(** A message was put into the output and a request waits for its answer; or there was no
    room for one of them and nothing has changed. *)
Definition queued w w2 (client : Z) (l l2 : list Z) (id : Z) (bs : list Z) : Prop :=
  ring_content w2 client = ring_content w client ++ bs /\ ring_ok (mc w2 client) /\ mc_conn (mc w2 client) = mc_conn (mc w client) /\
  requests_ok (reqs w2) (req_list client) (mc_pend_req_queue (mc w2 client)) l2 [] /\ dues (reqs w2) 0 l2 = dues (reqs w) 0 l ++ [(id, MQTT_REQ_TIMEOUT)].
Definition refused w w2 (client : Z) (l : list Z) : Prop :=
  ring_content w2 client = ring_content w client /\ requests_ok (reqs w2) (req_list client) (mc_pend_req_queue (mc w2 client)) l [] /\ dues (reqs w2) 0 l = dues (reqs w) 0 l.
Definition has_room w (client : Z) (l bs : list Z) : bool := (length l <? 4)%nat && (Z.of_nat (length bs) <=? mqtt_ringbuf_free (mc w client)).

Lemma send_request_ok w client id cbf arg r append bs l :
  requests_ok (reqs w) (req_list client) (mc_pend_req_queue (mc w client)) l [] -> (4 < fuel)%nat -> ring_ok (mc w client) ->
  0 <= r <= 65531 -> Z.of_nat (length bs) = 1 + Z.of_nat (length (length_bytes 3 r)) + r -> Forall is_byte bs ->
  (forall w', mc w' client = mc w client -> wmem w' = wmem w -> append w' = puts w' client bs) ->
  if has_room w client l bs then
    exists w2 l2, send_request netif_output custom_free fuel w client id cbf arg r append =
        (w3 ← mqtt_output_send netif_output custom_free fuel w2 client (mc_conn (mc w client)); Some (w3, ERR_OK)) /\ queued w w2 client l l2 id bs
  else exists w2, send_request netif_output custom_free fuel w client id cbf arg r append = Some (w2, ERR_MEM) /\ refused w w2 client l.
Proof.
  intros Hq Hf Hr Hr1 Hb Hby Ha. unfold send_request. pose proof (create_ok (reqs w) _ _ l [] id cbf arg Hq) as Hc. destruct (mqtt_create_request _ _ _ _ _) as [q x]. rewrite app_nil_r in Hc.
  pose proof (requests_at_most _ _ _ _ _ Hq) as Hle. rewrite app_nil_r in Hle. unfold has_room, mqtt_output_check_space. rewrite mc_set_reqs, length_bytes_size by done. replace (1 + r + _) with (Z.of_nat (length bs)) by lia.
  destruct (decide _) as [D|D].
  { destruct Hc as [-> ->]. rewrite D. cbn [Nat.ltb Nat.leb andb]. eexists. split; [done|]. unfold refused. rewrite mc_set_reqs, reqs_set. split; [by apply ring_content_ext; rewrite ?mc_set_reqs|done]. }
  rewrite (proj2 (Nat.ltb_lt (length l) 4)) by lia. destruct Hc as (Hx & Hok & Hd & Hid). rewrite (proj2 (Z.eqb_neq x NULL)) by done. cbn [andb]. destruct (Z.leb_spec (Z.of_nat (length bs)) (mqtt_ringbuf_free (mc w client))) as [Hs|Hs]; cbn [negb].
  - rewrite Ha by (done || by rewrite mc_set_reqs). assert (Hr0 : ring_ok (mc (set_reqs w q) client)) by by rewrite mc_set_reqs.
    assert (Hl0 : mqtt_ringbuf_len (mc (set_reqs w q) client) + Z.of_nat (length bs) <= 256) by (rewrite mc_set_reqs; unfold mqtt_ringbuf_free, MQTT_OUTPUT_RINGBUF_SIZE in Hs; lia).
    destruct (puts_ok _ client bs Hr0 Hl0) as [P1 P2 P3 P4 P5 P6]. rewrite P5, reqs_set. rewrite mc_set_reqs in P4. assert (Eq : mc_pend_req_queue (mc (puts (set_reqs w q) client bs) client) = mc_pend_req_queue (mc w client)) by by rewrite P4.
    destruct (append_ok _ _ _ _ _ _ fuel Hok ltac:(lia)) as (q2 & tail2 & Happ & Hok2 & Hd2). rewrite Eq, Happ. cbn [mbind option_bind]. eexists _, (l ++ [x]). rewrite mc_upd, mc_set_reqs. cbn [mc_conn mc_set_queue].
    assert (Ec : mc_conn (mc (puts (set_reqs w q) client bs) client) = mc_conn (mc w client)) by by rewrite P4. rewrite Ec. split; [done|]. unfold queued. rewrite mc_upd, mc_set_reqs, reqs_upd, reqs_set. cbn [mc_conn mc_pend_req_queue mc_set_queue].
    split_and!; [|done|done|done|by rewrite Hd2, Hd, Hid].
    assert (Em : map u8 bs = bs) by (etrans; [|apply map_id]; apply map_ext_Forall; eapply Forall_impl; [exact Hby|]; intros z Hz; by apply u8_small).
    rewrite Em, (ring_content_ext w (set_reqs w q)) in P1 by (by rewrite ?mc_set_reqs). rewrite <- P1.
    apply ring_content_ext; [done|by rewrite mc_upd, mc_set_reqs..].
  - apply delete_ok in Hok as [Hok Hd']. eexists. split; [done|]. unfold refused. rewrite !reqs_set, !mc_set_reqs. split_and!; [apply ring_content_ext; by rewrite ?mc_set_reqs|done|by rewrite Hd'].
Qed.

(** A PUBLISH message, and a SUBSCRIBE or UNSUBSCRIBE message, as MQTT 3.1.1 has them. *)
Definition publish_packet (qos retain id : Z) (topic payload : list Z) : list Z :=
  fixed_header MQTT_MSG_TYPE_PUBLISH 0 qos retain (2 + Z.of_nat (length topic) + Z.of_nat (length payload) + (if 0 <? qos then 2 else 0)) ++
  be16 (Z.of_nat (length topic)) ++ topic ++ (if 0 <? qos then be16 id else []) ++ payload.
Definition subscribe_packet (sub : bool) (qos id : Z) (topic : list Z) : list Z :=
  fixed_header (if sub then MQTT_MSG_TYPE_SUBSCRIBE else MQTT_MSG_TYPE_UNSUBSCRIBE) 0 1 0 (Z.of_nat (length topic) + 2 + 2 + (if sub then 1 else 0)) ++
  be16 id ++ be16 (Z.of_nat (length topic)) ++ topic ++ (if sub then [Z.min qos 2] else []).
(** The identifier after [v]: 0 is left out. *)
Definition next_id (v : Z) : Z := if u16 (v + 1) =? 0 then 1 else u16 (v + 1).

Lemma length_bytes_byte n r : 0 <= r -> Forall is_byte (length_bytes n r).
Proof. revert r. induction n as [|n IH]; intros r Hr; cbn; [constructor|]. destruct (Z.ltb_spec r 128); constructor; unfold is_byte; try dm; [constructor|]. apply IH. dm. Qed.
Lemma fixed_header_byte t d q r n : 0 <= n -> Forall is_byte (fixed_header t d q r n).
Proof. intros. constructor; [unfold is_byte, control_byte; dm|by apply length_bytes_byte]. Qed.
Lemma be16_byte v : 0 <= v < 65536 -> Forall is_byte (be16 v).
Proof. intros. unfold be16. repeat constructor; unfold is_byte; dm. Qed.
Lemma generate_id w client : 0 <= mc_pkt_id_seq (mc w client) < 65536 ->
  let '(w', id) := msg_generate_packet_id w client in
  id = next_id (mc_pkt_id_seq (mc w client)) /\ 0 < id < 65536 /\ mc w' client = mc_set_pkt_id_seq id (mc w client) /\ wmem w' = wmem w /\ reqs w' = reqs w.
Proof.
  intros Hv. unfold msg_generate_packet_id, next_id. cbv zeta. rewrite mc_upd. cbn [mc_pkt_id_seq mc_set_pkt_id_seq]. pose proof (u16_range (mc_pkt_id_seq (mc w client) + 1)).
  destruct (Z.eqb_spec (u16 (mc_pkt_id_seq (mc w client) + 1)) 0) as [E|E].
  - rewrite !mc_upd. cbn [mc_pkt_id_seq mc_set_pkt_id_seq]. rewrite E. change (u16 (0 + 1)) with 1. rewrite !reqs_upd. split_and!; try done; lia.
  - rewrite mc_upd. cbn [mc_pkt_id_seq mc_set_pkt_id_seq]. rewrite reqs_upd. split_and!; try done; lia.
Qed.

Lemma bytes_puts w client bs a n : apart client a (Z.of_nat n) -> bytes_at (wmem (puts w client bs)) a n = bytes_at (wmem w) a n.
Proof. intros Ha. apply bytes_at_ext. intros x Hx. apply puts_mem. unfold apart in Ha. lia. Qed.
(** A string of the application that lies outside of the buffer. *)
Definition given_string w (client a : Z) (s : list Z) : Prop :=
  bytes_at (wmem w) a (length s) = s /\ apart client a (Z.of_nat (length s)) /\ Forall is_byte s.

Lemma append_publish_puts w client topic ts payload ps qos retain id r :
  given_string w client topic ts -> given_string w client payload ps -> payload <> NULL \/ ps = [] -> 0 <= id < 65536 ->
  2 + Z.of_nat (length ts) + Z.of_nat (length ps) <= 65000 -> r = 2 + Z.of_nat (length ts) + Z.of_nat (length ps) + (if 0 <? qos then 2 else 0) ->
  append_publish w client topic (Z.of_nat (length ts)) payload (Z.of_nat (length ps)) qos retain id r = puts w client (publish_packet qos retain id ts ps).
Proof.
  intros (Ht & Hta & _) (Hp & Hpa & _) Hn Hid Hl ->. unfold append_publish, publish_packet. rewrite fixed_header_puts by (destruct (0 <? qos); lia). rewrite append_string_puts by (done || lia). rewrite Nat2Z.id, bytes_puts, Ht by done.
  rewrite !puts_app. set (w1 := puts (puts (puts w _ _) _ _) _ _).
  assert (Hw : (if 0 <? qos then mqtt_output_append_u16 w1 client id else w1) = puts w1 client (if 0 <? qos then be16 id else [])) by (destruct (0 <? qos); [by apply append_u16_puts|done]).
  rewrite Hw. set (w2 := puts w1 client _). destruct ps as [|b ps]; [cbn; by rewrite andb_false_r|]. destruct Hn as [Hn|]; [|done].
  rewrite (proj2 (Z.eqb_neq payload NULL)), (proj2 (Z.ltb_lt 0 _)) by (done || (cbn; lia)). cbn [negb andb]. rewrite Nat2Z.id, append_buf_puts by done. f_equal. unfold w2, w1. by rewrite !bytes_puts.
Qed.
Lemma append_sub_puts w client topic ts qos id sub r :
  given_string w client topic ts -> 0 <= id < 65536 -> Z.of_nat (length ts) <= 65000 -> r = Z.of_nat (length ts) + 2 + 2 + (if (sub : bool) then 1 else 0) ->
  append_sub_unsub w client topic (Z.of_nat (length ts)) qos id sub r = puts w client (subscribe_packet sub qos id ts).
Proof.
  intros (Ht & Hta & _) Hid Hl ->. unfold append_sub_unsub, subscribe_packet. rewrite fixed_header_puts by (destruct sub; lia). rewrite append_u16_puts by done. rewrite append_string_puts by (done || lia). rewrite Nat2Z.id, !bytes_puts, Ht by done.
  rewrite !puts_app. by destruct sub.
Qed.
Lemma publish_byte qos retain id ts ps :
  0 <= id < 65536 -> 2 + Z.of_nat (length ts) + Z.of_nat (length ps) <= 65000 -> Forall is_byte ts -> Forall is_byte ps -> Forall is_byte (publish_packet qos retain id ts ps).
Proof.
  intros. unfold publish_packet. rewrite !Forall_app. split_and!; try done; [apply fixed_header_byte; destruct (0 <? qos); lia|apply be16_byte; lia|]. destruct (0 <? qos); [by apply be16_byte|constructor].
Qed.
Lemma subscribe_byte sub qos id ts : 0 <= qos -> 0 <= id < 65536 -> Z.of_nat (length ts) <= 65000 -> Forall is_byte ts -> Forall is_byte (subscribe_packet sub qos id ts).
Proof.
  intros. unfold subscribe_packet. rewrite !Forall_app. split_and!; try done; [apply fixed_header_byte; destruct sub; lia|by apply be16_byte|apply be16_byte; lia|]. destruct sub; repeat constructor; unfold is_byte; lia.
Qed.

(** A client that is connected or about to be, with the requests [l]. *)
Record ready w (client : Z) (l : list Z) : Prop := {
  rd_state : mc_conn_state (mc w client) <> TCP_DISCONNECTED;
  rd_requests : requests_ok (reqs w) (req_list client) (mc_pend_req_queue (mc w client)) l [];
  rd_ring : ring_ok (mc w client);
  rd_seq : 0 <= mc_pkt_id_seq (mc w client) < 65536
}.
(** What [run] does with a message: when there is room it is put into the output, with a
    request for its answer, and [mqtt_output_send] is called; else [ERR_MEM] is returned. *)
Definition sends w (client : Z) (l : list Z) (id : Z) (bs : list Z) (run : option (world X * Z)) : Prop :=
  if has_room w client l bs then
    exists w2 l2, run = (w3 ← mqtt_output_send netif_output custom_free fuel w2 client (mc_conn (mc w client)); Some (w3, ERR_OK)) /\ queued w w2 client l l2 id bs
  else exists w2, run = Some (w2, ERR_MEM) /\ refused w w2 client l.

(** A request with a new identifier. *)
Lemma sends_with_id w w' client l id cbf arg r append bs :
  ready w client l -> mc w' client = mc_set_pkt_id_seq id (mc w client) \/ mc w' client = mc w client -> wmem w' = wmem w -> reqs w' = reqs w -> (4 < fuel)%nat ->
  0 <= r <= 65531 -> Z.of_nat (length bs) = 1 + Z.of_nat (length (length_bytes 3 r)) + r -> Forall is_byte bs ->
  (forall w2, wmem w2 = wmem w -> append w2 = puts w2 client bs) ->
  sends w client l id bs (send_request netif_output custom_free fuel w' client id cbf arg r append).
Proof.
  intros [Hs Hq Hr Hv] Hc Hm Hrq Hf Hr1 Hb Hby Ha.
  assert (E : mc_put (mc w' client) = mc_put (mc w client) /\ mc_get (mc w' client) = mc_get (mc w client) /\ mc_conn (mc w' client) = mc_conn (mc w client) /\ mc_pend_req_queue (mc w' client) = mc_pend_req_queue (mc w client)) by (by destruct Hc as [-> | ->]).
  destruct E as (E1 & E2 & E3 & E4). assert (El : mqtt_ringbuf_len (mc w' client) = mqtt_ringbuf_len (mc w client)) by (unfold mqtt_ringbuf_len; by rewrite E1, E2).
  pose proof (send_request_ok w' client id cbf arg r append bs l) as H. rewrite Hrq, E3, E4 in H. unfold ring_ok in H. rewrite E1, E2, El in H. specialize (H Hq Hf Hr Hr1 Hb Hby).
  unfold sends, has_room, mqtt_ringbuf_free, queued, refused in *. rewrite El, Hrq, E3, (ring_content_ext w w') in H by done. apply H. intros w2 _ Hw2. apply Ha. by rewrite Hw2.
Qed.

About this exercise => Where does "queued" appear in the records above? Copy every line that has it.

Reply to the exercise =>
Definition queued w w2 (client : Z) (l l2 : list Z) (id : Z) (bs : list Z) : Prop :=
        (w3 ← mqtt_output_send netif_output custom_free fuel w2 client (mc_conn (mc w client)); Some (w3, ERR_OK)) /\ queued w w2 client l l2 id bs
    assert (Ec : mc_conn (mc (puts (set_reqs w q) client bs) client) = mc_conn (mc w client)) by by rewrite P4. rewrite Ec. split; [done|]. unfold queued. rewrite mc_upd, mc_set_reqs, reqs_upd, reqs_set. cbn [mc_conn mc_pend_req_queue mc_set_queue].
    exists w2 l2, run = (w3 ← mqtt_output_send netif_output custom_free fuel w2 client (mc_conn (mc w client)); Some (w3, ERR_OK)) /\ queued w w2 client l l2 id bs
  unfold sends, has_room, mqtt_ringbuf_free, queued, refused in *. rewrite El, Hrq, E3, (ring_content_ext w w') in H by done. apply H. intros w2 _ Hw2. apply Ha. by rewrite Hw2.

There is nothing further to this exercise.